Saved data entries:
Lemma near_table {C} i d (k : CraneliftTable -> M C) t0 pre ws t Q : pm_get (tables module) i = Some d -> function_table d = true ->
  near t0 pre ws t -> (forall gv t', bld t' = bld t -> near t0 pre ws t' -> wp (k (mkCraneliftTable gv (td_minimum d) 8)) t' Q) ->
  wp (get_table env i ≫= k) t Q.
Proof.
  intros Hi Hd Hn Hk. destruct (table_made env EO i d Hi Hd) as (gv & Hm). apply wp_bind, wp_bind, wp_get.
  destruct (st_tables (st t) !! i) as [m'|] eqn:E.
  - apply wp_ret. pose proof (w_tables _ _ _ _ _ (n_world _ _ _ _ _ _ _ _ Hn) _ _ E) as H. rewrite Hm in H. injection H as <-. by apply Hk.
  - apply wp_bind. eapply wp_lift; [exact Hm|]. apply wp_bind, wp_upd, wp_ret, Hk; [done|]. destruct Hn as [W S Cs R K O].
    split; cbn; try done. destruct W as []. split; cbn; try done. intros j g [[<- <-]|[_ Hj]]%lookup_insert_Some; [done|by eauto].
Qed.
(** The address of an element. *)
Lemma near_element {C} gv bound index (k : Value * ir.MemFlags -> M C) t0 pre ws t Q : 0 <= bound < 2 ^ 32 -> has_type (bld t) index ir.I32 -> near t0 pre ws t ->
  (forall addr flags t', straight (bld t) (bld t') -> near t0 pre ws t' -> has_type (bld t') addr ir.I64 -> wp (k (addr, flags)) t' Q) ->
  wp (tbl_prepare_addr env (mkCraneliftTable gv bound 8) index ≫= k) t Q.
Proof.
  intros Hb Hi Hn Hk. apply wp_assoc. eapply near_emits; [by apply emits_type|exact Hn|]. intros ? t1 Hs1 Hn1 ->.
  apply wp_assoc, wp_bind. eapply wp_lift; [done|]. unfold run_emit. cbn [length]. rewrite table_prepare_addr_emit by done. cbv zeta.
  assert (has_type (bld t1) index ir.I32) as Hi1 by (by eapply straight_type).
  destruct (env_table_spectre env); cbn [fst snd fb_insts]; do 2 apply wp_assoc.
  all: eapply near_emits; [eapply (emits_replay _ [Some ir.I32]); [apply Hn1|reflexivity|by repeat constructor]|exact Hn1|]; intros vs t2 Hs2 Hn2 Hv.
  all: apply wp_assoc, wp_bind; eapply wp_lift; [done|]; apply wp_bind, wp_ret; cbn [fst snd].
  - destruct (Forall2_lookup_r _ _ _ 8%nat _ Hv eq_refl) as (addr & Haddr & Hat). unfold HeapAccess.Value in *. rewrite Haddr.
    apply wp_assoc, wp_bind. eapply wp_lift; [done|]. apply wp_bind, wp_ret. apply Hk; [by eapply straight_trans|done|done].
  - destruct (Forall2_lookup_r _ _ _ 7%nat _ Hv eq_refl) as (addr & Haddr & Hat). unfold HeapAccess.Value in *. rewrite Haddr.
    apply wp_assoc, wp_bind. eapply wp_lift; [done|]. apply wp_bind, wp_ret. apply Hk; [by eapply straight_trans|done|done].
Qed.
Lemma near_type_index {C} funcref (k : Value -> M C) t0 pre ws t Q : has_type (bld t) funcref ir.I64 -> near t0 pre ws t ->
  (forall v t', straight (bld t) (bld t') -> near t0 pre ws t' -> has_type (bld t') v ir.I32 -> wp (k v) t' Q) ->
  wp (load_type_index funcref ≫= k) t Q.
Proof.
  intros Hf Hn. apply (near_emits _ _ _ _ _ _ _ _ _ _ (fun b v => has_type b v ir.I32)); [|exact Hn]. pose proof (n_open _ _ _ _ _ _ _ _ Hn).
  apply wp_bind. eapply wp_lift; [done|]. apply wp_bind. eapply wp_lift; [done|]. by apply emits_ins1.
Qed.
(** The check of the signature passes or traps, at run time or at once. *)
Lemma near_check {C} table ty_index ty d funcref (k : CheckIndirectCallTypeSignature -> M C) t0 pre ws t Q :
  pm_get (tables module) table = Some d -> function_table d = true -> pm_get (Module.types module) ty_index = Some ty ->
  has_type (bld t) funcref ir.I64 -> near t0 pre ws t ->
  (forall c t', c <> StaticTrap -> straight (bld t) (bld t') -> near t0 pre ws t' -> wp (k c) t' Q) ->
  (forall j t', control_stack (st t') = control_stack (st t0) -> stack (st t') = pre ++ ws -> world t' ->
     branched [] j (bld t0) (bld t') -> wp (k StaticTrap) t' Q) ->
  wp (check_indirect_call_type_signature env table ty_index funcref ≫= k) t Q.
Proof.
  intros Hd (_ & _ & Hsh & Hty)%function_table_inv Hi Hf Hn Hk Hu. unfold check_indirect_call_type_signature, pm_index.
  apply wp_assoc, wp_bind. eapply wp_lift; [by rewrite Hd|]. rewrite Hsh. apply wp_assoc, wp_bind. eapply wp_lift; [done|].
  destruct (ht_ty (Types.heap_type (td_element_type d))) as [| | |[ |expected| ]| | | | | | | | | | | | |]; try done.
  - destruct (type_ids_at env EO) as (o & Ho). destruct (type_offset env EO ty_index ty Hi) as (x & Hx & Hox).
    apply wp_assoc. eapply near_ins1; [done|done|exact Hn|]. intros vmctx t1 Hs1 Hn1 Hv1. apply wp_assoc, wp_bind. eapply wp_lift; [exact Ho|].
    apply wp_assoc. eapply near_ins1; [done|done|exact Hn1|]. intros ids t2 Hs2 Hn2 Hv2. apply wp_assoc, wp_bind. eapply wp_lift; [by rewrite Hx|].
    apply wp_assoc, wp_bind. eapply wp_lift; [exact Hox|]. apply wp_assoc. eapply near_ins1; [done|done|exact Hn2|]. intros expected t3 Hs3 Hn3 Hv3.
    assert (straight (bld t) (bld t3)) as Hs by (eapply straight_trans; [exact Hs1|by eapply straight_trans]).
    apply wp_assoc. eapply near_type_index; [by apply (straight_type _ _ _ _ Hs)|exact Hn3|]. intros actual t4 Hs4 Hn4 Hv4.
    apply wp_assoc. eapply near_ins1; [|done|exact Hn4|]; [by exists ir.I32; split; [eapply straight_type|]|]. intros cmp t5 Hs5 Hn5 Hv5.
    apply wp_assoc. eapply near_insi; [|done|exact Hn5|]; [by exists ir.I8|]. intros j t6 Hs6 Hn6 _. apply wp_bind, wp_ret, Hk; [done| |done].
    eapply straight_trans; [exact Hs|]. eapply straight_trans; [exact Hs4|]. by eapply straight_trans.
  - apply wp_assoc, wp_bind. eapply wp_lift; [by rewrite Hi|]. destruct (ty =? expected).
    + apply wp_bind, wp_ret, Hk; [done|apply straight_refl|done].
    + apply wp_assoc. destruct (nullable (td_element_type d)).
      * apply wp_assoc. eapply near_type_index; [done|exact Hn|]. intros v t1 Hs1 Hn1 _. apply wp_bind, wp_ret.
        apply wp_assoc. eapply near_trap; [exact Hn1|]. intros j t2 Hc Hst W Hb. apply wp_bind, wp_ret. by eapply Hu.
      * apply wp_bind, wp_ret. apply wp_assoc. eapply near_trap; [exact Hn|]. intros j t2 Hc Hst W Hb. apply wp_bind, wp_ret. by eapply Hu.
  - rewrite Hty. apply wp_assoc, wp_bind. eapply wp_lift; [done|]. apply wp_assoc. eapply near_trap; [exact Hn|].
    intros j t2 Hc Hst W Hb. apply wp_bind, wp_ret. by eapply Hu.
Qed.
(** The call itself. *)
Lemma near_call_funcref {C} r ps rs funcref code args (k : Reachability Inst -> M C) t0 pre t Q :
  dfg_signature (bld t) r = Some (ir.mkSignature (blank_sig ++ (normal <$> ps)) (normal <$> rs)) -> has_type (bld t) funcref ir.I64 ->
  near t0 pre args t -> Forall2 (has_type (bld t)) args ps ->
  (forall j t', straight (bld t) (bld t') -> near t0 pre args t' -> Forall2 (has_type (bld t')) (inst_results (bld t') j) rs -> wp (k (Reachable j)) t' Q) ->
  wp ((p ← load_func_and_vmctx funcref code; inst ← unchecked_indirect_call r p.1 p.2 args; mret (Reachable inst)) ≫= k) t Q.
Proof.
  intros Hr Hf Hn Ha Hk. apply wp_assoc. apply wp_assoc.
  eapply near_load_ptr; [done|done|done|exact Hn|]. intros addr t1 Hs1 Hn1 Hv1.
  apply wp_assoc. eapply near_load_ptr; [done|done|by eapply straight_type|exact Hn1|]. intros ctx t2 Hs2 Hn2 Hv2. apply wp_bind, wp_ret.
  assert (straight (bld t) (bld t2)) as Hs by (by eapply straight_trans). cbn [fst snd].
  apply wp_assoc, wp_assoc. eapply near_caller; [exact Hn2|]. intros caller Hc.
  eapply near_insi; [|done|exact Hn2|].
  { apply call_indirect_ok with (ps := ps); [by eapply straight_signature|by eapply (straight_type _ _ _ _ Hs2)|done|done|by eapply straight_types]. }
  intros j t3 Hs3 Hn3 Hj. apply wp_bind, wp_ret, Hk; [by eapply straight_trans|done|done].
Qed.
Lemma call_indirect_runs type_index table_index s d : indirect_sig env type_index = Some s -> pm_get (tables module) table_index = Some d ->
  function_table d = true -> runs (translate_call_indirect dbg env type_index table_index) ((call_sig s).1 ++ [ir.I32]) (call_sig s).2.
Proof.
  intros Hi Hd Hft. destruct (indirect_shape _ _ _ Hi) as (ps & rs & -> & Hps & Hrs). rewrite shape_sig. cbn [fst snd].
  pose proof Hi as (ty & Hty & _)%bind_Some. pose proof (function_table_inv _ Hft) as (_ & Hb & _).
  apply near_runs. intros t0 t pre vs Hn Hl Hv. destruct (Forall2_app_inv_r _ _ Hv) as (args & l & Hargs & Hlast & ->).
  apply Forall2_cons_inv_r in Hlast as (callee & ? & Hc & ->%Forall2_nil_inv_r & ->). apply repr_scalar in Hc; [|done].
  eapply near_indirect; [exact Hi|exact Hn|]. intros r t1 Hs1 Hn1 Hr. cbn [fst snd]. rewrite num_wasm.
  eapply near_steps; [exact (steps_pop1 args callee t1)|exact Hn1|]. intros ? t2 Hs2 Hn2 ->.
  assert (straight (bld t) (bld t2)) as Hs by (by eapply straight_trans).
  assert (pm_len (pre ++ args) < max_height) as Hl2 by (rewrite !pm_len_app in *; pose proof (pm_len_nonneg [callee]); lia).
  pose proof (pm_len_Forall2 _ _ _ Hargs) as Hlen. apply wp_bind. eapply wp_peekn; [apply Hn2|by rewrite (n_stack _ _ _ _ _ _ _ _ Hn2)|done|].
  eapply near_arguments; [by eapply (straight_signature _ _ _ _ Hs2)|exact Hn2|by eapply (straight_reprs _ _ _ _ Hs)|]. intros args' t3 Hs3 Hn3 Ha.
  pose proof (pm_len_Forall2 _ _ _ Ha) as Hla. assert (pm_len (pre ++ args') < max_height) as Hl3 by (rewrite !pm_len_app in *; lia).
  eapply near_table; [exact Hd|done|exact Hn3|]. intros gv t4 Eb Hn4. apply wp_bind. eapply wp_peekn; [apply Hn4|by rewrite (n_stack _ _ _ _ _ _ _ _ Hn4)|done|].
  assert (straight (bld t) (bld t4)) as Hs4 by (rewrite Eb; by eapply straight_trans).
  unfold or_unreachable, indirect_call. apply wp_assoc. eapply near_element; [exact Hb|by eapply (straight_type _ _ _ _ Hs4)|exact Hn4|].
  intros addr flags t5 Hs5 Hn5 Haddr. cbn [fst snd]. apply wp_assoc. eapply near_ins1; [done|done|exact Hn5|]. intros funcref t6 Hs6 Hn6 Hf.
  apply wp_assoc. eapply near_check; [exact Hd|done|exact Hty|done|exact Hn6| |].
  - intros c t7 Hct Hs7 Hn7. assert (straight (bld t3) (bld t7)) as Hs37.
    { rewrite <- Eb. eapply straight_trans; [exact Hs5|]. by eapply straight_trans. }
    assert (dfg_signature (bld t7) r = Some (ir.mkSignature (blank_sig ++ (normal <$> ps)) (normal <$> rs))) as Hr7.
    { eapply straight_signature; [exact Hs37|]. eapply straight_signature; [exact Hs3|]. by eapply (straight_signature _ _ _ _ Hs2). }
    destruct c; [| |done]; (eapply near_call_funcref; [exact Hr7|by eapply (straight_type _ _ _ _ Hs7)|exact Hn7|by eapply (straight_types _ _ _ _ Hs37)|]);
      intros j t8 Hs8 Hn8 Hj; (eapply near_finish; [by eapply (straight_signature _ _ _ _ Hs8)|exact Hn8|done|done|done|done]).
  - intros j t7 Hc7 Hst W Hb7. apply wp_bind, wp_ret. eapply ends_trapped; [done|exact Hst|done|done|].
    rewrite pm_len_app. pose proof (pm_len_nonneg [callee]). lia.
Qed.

### TASK TO COMPLETE
The required output is the stretch of entries above from the line containing "(forall j t', control_stack" through the line containing "intros Hd (_", reproduced exactly.

### ANSWER SECTION
  (forall j t', control_stack (st t') = control_stack (st t0) -> stack (st t') = pre ++ ws -> world t' ->
     branched [] j (bld t0) (bld t') -> wp (k StaticTrap) t' Q) ->
  wp (check_indirect_call_type_signature env table ty_index funcref ≫= k) t Q.
Proof.
  intros Hd (_ & _ & Hsh & Hty)%function_table_inv Hi Hf Hn Hk Hu. unfold check_indirect_call_type_signature, pm_index.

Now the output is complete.